DATA TO EXAMINE ▸
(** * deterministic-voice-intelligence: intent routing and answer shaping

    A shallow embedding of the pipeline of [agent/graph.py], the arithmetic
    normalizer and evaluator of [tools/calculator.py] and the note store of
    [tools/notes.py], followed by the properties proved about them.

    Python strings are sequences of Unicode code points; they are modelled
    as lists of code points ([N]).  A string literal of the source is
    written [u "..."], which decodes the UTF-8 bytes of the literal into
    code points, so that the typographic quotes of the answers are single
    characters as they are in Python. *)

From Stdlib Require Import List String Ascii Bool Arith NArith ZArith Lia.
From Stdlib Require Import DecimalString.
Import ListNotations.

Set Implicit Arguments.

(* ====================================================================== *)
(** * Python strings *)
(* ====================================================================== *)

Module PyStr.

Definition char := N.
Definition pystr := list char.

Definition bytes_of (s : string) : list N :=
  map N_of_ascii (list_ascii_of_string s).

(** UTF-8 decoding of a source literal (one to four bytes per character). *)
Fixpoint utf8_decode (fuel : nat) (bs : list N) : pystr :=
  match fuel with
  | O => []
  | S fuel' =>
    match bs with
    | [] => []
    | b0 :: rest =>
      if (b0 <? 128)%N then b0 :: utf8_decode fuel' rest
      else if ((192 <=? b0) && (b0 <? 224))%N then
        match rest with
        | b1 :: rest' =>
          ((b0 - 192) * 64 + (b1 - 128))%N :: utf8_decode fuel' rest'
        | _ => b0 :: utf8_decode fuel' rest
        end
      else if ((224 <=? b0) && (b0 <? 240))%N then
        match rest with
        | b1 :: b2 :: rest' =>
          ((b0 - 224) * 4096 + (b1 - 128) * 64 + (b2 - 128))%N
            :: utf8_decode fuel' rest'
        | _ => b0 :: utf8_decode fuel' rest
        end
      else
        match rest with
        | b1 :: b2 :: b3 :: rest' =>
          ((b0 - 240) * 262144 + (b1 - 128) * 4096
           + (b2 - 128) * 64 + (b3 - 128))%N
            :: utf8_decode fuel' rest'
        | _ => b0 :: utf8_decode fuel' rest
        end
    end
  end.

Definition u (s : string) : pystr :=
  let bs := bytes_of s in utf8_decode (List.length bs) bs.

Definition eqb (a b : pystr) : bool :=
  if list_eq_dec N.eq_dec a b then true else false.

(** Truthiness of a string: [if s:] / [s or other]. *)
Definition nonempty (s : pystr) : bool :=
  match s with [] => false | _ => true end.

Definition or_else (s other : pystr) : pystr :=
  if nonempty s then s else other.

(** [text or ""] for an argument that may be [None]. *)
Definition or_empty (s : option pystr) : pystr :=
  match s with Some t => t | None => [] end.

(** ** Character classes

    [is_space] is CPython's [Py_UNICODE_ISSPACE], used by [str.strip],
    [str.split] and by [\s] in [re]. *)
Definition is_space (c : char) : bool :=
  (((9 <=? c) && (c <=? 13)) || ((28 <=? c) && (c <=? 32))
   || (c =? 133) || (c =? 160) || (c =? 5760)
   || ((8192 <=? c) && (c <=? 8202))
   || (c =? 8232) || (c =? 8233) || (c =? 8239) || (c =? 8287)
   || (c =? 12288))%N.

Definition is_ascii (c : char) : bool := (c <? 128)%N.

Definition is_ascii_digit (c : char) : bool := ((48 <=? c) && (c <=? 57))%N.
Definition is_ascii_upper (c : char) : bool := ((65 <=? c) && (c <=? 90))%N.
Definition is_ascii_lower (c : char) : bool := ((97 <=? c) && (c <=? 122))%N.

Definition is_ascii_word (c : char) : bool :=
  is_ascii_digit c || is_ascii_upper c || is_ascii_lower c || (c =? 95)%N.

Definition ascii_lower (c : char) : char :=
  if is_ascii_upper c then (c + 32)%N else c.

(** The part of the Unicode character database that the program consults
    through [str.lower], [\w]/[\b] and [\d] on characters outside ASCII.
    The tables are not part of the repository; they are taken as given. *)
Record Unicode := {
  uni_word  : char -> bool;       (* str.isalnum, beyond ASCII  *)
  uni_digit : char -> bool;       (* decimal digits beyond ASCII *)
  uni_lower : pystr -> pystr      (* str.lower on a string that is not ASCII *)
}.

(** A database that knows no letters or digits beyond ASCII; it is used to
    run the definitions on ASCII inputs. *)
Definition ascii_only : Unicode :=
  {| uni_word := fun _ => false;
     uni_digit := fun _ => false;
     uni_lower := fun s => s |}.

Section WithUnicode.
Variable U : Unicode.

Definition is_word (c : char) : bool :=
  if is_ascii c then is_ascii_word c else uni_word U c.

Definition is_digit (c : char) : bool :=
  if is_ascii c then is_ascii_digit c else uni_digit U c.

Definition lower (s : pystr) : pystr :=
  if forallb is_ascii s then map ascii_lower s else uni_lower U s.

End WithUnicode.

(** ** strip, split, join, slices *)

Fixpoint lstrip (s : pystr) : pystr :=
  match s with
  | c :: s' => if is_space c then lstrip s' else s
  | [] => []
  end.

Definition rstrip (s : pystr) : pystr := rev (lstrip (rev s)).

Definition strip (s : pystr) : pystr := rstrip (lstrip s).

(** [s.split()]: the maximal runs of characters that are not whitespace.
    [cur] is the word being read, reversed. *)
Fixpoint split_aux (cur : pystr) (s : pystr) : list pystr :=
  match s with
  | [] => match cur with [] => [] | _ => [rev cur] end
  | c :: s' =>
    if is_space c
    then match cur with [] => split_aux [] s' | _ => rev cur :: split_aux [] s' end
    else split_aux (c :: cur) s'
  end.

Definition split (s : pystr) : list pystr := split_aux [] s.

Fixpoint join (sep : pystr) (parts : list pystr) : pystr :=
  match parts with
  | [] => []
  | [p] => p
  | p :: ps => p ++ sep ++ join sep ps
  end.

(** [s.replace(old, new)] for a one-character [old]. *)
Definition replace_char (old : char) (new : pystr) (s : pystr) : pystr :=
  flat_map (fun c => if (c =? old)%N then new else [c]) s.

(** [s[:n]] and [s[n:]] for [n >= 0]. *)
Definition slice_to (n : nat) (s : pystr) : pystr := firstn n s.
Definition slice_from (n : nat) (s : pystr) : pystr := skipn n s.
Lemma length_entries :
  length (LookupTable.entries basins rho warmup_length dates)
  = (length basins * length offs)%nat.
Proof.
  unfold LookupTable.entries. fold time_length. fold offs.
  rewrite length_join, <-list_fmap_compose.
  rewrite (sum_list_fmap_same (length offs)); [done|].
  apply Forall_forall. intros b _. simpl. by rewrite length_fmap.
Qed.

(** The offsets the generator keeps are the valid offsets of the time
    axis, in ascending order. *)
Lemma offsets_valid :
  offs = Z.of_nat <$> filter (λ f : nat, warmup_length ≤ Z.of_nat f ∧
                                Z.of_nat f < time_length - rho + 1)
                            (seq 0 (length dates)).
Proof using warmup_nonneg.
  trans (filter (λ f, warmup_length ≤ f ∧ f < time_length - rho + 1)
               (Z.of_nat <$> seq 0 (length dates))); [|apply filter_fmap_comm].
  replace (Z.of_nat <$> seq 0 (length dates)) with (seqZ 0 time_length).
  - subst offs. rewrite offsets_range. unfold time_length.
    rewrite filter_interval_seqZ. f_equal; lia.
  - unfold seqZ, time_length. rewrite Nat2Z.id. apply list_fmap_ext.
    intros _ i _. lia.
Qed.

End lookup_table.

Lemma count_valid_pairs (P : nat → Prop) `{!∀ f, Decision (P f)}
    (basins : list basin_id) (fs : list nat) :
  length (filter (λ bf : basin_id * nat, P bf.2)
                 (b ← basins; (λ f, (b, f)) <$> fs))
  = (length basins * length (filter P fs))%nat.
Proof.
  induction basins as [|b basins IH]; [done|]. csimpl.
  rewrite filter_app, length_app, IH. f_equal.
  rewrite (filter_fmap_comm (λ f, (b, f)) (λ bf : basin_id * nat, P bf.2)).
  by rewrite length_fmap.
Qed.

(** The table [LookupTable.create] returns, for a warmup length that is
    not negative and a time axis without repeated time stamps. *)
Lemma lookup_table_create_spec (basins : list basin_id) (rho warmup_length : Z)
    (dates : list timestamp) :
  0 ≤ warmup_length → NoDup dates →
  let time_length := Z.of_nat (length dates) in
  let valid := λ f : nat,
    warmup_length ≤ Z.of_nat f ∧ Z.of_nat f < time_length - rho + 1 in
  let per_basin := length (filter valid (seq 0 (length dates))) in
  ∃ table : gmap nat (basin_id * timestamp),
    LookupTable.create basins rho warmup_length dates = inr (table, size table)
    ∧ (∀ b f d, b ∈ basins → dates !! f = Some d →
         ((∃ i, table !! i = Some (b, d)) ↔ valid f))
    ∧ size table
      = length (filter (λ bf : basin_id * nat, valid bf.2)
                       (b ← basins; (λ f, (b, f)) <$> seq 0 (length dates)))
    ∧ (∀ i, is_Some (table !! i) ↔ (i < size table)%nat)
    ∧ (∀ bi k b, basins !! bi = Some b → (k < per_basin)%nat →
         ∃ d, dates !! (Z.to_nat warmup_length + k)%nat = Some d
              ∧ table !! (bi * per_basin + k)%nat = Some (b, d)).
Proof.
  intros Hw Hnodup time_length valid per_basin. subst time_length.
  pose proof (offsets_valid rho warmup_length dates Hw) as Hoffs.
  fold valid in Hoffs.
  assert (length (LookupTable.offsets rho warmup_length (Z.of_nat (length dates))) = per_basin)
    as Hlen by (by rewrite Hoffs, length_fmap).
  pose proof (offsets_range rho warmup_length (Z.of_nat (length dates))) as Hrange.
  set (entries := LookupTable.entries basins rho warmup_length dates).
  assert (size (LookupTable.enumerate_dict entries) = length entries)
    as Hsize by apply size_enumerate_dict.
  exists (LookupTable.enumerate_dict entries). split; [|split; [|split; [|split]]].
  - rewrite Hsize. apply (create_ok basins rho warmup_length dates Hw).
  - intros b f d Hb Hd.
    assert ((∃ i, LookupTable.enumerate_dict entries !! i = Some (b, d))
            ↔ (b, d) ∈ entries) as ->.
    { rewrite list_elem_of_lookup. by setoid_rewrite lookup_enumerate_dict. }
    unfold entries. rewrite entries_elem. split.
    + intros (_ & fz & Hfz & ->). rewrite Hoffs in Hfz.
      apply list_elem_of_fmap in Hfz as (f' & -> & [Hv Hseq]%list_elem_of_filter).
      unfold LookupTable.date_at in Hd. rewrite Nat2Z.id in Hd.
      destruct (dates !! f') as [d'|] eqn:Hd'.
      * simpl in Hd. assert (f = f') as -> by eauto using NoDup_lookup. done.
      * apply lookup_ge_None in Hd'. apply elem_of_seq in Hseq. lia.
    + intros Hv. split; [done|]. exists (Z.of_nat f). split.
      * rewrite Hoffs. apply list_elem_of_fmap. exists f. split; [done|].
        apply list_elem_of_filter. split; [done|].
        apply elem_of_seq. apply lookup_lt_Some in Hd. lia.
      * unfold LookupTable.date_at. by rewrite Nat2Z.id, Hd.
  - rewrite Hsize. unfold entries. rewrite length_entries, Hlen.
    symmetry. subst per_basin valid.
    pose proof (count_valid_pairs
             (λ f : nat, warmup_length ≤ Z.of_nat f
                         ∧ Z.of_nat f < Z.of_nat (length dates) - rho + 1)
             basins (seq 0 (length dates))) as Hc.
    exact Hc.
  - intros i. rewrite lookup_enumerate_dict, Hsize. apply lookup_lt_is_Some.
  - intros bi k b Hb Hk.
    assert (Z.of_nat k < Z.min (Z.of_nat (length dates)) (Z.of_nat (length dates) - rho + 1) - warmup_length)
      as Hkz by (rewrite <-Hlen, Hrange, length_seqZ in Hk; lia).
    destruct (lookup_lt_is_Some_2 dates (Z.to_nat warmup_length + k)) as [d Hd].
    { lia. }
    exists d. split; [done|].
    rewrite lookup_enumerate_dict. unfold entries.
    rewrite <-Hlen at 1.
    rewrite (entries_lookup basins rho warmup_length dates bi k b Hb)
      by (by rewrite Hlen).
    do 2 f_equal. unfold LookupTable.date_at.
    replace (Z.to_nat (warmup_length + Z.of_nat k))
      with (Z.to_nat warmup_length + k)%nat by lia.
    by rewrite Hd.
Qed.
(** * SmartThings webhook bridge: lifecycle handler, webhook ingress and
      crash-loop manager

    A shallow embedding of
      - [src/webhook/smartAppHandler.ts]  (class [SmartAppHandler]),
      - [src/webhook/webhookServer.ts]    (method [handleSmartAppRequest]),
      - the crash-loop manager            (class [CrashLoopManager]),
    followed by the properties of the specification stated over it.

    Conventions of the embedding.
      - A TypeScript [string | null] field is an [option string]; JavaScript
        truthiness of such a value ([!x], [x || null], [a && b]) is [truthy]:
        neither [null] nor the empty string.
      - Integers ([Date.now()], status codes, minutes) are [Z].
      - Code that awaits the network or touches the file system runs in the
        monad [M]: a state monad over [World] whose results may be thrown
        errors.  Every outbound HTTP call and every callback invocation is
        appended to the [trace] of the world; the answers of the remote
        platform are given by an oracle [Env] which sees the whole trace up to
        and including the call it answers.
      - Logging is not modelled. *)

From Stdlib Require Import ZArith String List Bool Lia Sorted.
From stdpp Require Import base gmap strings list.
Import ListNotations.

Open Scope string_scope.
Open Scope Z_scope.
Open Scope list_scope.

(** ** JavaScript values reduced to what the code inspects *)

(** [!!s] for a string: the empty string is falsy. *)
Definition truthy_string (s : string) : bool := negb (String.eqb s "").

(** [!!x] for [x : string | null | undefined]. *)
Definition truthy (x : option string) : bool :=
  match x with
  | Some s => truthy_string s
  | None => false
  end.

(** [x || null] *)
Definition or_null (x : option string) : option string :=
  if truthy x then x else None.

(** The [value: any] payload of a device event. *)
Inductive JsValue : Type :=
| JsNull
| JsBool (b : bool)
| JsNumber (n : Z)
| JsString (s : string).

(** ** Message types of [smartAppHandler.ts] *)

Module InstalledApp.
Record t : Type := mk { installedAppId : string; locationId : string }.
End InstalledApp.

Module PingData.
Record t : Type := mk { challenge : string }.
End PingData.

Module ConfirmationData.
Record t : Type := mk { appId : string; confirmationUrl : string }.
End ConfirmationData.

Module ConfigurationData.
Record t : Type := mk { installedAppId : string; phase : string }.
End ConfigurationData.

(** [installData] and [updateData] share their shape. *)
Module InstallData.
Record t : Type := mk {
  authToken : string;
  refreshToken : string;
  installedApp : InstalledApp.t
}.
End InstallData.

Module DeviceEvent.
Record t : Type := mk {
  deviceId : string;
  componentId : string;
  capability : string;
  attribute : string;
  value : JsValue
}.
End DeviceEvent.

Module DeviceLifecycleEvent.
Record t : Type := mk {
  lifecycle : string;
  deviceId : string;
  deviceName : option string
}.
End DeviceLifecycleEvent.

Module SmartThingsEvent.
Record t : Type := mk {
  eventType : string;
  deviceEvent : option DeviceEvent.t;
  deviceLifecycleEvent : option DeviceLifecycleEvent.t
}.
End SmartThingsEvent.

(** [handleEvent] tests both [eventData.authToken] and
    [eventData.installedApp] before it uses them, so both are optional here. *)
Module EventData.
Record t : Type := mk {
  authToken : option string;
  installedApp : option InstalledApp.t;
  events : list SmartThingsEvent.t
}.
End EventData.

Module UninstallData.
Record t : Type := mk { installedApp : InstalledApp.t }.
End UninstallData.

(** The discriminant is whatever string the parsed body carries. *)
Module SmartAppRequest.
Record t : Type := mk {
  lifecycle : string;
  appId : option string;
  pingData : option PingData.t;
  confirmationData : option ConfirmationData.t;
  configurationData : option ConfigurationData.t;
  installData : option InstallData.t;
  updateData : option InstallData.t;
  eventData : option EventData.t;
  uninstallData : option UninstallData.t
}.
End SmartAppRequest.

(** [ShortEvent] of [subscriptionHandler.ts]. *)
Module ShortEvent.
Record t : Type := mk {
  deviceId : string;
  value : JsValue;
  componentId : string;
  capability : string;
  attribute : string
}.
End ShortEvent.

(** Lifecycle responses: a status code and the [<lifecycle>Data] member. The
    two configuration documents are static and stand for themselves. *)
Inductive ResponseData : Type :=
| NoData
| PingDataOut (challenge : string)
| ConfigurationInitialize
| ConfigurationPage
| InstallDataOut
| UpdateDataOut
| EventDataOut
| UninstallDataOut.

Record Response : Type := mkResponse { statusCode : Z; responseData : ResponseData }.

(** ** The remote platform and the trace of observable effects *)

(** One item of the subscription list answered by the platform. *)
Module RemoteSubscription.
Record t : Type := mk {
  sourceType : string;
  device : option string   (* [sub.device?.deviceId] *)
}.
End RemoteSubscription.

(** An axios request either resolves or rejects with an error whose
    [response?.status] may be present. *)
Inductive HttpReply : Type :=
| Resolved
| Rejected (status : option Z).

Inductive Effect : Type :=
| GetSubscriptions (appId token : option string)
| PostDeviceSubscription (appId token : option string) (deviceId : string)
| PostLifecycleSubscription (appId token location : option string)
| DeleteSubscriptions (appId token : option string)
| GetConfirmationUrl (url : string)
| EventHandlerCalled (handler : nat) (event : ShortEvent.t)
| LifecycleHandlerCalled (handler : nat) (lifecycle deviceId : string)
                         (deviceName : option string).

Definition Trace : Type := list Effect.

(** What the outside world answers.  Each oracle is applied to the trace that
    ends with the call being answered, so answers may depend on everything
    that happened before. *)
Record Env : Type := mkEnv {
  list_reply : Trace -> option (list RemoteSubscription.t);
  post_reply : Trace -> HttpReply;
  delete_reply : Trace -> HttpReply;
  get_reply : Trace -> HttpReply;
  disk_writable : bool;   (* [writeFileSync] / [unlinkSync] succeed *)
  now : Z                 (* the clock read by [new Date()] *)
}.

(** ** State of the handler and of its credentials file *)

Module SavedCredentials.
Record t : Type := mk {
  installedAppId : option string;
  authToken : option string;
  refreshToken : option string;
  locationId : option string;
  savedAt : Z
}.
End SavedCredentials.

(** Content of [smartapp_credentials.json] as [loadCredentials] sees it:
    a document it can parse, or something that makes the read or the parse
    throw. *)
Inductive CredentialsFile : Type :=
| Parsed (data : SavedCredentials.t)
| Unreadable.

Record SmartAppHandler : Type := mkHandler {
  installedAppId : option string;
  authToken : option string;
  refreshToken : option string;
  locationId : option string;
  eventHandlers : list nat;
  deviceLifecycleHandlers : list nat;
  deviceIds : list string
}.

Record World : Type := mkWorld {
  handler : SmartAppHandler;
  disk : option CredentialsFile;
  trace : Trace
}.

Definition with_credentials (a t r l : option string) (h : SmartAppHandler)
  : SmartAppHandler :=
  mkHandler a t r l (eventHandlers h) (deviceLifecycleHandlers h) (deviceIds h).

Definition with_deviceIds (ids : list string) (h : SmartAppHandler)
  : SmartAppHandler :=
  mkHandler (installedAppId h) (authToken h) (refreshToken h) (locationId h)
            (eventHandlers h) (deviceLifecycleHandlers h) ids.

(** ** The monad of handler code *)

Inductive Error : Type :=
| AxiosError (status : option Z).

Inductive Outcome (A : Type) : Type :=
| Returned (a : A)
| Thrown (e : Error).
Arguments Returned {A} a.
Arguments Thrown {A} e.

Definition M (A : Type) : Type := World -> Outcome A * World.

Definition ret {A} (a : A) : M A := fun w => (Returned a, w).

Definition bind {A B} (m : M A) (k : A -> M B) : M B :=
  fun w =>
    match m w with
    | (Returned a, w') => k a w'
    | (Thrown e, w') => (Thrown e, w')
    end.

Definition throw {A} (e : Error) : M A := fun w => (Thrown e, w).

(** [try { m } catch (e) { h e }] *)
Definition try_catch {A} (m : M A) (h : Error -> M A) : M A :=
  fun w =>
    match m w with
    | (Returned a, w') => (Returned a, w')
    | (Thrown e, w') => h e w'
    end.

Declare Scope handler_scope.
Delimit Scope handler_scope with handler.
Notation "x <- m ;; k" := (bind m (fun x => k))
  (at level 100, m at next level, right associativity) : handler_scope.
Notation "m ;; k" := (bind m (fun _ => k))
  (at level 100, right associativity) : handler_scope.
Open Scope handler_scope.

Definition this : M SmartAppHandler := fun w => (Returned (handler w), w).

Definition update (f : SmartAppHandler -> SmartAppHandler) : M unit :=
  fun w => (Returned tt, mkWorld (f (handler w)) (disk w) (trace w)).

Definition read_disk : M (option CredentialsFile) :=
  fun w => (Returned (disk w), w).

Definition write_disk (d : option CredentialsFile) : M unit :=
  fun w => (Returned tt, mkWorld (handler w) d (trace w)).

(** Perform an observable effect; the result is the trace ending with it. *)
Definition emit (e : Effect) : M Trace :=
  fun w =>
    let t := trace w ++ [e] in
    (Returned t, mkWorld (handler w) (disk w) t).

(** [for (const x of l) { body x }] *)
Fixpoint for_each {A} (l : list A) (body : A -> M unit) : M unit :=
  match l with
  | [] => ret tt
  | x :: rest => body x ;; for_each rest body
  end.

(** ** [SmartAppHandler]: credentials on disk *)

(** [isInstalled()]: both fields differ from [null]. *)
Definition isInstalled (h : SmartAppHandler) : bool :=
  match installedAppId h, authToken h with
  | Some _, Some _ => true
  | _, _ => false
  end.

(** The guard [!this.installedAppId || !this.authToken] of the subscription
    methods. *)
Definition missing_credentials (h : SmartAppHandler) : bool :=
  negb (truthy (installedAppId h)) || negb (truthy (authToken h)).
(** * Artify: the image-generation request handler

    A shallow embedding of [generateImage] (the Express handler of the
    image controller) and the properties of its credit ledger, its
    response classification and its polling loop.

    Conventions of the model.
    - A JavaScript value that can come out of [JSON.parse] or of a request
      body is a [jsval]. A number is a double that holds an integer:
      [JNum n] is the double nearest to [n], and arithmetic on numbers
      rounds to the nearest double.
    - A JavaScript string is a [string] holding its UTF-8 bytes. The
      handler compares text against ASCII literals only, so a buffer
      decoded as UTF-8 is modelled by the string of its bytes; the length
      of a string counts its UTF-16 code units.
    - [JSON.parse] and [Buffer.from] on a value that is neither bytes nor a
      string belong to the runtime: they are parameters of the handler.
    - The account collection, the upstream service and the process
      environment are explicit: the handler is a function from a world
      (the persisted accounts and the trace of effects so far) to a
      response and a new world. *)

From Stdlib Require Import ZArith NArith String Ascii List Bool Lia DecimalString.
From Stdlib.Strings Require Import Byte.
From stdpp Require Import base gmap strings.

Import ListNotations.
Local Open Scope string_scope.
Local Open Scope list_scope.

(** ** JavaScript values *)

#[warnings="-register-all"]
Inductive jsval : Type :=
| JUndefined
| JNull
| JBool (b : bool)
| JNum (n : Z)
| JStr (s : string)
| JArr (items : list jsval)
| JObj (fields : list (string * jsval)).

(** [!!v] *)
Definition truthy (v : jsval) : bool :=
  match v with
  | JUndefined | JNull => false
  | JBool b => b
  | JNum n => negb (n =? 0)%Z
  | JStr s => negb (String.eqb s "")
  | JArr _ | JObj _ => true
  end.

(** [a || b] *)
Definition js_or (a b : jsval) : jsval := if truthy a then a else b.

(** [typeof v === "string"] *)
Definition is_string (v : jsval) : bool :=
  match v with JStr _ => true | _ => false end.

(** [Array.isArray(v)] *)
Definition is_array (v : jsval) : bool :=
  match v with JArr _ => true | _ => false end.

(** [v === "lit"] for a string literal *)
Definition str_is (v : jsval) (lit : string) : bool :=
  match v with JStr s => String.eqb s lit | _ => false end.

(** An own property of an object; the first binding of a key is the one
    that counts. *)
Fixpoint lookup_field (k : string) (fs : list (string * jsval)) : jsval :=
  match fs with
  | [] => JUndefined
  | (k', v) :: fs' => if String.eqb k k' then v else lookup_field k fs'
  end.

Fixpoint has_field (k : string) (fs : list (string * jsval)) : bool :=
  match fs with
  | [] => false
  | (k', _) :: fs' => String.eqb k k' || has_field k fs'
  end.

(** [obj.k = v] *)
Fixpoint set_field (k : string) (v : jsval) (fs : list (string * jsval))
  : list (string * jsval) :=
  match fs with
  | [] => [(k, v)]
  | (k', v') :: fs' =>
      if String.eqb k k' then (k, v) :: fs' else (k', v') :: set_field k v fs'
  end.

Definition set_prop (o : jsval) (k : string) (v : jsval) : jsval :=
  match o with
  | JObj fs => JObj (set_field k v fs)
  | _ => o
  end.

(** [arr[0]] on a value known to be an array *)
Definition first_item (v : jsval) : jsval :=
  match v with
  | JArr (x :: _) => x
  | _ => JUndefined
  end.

EXERCISE REQUIREMENTS ▸
What you return should be the lines from the beginning of the records through the one that contains "b3 :: rest' =>", repeated exactly and with no additions.

ANSWER FOR THE TASK ▸
(** * deterministic-voice-intelligence: intent routing and answer shaping

    A shallow embedding of the pipeline of [agent/graph.py], the arithmetic
    normalizer and evaluator of [tools/calculator.py] and the note store of
    [tools/notes.py], followed by the properties proved about them.

    Python strings are sequences of Unicode code points; they are modelled
    as lists of code points ([N]).  A string literal of the source is
    written [u "..."], which decodes the UTF-8 bytes of the literal into
    code points, so that the typographic quotes of the answers are single
    characters as they are in Python. *)

From Stdlib Require Import List String Ascii Bool Arith NArith ZArith Lia.
From Stdlib Require Import DecimalString.
Import ListNotations.

Set Implicit Arguments.

(* ====================================================================== *)
(** * Python strings *)
(* ====================================================================== *)

Module PyStr.

Definition char := N.
Definition pystr := list char.

Definition bytes_of (s : string) : list N :=
  map N_of_ascii (list_ascii_of_string s).

(** UTF-8 decoding of a source literal (one to four bytes per character). *)
Fixpoint utf8_decode (fuel : nat) (bs : list N) : pystr :=
  match fuel with
  | O => []
  | S fuel' =>
    match bs with
    | [] => []
    | b0 :: rest =>
      if (b0 <? 128)%N then b0 :: utf8_decode fuel' rest
      else if ((192 <=? b0) && (b0 <? 224))%N then
        match rest with
        | b1 :: rest' =>
          ((b0 - 192) * 64 + (b1 - 128))%N :: utf8_decode fuel' rest'
        | _ => b0 :: utf8_decode fuel' rest
        end
      else if ((224 <=? b0) && (b0 <? 240))%N then
        match rest with
        | b1 :: b2 :: rest' =>
          ((b0 - 224) * 4096 + (b1 - 128) * 64 + (b2 - 128))%N
            :: utf8_decode fuel' rest'
        | _ => b0 :: utf8_decode fuel' rest
        end
      else
        match rest with
        | b1 :: b2 :: b3 :: rest' =>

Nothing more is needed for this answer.